**WHAT YOU ARE ASKED TO DO:** In the listing below, find each line containing "filter" and report it.

▼▼▼

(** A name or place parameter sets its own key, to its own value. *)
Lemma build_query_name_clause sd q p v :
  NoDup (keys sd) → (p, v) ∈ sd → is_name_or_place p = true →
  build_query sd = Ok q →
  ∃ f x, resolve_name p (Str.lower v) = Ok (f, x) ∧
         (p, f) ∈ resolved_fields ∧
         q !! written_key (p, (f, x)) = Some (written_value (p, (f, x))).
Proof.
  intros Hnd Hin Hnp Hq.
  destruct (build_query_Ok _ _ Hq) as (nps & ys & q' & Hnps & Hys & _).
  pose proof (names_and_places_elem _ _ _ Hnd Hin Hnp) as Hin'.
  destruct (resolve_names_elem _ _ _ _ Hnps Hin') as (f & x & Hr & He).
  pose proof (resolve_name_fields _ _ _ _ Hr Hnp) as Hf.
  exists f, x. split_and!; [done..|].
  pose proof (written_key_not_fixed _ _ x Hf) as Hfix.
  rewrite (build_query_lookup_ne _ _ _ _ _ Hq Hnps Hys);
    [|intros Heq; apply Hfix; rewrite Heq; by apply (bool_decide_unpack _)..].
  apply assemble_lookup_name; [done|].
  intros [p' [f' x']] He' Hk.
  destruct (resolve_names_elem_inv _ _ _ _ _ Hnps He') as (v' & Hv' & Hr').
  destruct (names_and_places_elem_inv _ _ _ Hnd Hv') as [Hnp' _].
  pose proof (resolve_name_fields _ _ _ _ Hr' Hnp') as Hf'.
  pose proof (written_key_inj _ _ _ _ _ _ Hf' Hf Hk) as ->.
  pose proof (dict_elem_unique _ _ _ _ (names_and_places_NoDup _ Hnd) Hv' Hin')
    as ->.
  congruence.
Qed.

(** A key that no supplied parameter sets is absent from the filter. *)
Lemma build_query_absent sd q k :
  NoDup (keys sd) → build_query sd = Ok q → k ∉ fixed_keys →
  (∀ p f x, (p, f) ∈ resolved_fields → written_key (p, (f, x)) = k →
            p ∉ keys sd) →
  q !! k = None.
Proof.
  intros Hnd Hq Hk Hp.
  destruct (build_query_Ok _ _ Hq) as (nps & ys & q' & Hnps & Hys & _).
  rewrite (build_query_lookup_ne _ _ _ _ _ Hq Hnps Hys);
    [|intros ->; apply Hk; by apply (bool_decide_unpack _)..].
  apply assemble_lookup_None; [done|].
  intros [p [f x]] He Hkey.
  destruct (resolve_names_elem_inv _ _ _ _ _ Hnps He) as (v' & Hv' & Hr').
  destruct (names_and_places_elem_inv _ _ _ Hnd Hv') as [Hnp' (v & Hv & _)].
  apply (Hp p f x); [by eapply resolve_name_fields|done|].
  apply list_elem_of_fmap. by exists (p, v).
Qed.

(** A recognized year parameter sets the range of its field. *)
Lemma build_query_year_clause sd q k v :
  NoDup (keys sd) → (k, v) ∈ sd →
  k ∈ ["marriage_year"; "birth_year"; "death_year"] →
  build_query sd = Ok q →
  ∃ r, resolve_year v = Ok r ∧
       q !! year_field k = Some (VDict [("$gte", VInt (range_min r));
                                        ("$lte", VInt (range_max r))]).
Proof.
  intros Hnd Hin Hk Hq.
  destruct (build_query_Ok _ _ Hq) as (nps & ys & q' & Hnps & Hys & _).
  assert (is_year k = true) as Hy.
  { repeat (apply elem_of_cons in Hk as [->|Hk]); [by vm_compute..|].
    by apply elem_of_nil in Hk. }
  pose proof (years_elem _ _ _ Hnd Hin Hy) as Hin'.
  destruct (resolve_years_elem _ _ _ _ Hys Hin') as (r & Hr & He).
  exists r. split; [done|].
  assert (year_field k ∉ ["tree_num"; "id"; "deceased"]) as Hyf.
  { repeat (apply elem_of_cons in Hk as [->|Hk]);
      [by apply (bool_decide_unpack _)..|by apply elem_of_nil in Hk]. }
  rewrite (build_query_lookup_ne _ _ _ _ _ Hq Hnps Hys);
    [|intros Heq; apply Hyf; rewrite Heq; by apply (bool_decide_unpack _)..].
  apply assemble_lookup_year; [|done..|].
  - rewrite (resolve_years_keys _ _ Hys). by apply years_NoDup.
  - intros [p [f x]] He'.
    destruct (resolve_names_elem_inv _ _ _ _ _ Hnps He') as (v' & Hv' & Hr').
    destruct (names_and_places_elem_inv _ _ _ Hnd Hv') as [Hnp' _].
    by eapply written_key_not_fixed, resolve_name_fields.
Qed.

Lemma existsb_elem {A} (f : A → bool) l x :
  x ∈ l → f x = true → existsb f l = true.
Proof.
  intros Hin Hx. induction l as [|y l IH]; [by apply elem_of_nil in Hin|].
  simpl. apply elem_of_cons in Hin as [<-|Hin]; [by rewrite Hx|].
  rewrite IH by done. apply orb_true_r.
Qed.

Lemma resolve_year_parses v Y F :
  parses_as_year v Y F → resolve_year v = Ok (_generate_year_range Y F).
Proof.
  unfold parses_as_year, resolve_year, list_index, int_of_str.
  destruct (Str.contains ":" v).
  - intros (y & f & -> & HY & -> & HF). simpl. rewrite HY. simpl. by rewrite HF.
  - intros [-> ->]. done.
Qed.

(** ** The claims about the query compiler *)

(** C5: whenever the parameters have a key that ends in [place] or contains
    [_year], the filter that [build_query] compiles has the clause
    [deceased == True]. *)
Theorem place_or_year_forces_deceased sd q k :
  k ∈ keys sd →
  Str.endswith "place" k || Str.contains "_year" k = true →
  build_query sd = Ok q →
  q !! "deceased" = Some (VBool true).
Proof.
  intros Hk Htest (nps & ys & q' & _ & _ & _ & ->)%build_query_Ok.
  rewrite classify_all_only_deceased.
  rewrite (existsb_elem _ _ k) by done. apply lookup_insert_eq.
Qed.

▲▲▲

**SOLUTION:**
(** A key that no supplied parameter sets is absent from the filter. *)
    [_year], the filter that [build_query] compiles has the clause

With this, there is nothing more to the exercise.